# Dense Subsets of Pseudorandom Sets

Omer Reingold, Luca
Trevisan, Madhur Tulsiani, and Salil Vadhan

### Abstract

A theorem of Green, Tao, and Ziegler can be stated (roughly)
as follows: if R is a pseudorandom set, and D is a dense subset of R, then D may
be modeled by a set M that is dense in the entire domain such that D and M are
indistinguishable. (The precise statement refers to “measures” or
distributions rather than sets.) The proof of this theorem is very general,

and it applies to notions of pseudorandomness and
indistinguishability defined in terms of any family of distinguishers with some
mild closure properties.

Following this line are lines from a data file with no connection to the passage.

(* ===== verification/FsAlloc.v ===== *)
(** * The block allocator of [src/fs.c]: readsb, bzero, balloc, bfree

    First the rules for the block operations as the file system uses them,
    then the free bitmap as a set of blocks, and what [balloc] and [bfree] do
    to it. *)

From stdpp Require Import base numbers strings list gmap list_numbers.
From Stdlib Require Import Lia ZArith ZifyBool.
From S2P Require Import Prelude Ide BlockDev Fs.
Open Scope Z_scope.

Section Rules.
Context {S : Type} `{HB : !BlockOps S} `{HS : !BlockSpec S}.
Implicit Types (x : fs S) (d : sectors) (H : holds) (ic : list inode).

(** The file system's view of its state: the disk, the buffers out, the cache. *)
Definition at_fs x d H ic : Prop := bstate (io x) d H /\ icache x = ic.

Lemma bread__wp x d H ic dev sector (Q : nat -> fs S -> Prop) :
  at_fs x d H ic -> addressable (dev, sector) -> not_held H (dev, sector) -> (size H < bcap)%nat ->
  (forall bp x', H !! bp = None ->
     at_fs x' d (<[bp := ((dev, sector), blk d (dev, sector))]> H) ic -> Q bp x') ->
  wp (bread_ dev sector) Q x.
Proof.
  intros [Hb Hi] Ha Hn Hs HQ. unfold bread_, on_io. wp_step.
  eapply wp_mono; [by apply bread_spec|]. intros bp t [Hbp Ht]. by apply HQ.
Qed.

Lemma data_of_wp x d H ic bp k dat (Q : list Z -> fs S -> Prop) :
  at_fs x d H ic -> H !! bp = Some (k, dat) -> Q dat x -> wp (data_of bp) Q x.
Proof.
  intros [Hb _] Hh HQ. unfold data_of. wp_step. by rewrite (bdata_spec _ _ _ _ _ _ Hb Hh).
Qed.

Lemma bupd_wp x d H ic bp k dat f (Q : unit -> fs S -> Prop) :
  at_fs x d H ic -> H !! bp = Some (k, dat) -> length (f dat) = BLEN ->
  (forall x', at_fs x' d (<[bp := (k, f dat)]> H) ic -> Q tt x') ->
  wp (bupd bp f) Q x.
Proof.
  intros [Hb Hi] Hh Hl HQ. unfold bupd. wp_step. apply HQ.
  rewrite (bdata_spec _ _ _ _ _ _ Hb Hh). split; [|done]. by eapply bset_spec.
Qed.

Lemma bwrite__wp x d H ic bp k dat (Q : unit -> fs S -> Prop) :
  at_fs x d H ic -> H !! bp = Some (k, dat) ->
  (forall x', at_fs x' (<[k := dat]> d) H ic -> Q tt x') -> wp (bwrite_ bp) Q x.
Proof.
  intros [Hb Hi] Hh HQ. unfold bwrite_, on_io. wp_step.
  eapply wp_mono; [by eapply bwrite_spec|]. intros [] t Ht. by apply HQ.
Qed.

Lemma brelse__wp x d H ic bp k dat (Q : unit -> fs S -> Prop) :
  at_fs x d H ic -> H !! bp = Some (k, dat) -> dat = blk d k ->
  (forall x', at_fs x' d (delete bp H) ic -> Q tt x') -> wp (brelse_ bp) Q x.
Proof.
  intros [Hb Hi] Hh -> HQ. unfold brelse_, on_io. wp_step.
  eapply wp_mono; [by eapply brelse_spec|]. intros [] t Ht. by apply HQ.
Qed.

Lemma geti_wp x d H ic i ip (Q : inode -> fs S -> Prop) :
  at_fs x d H ic -> ic !! i = Some ip -> Q ip x -> wp (geti i) Q x.
Proof. intros [_ Hi] Hip HQ. unfold geti. wp_step. by rewrite Hi, Hip. Qed.

Lemma updi_wp x d H ic i f (Q : unit -> fs S -> Prop) :
  at_fs x d H ic -> (forall x', at_fs x' d H (alter f i ic) -> Q tt x') -> wp (updi i f) Q x.
Proof. intros [Hb Hi] HQ. unfold updi. wp_step. apply HQ. by rewrite Hi. Qed.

The proof
proceeds via iterative partitioning and an energy increment argument, in the
spirit of the proof of the weak Szemerédi regularity lemma. The
“reduction” involved in the proof has exponential complexity in the
distinguishing probability.

We present a new proof inspired by Nisan's proof of
Impagliazzo's hardcore set theorem. The reduction in our proof has polynomial
complexity in the distinguishing probability and provides a new
characterization of the notion of “pseudoentropy” of a
distribution. A proof similar to ours has also been independently discovered by
Gowers.

We also follow the connection between the two theorems and
obtain a new proof of Impagliazzo's hardcore set theorem via iterative
partitioning and energy increment. While our reduction has exponential
complexity in some parameters, it has the advantage that the hardcore set is
efficiently recognizable.

### Versions

*Electronic Colloquium on Computational Complexity*, Technical
Report TR08-045. [pdf][official
ECCC page]
- “New Proofs of the
Green-Tao-Ziegler Dense Model Theorem: An Exposition,” [pdf][arXiv:0806.0381v1]
- To appear in
*Proceedings of the 49th Annual IEEE
Symposium onFoundations of Computer Science (FOCS `08).* IEEE, 26-28
October 2008. [pdf]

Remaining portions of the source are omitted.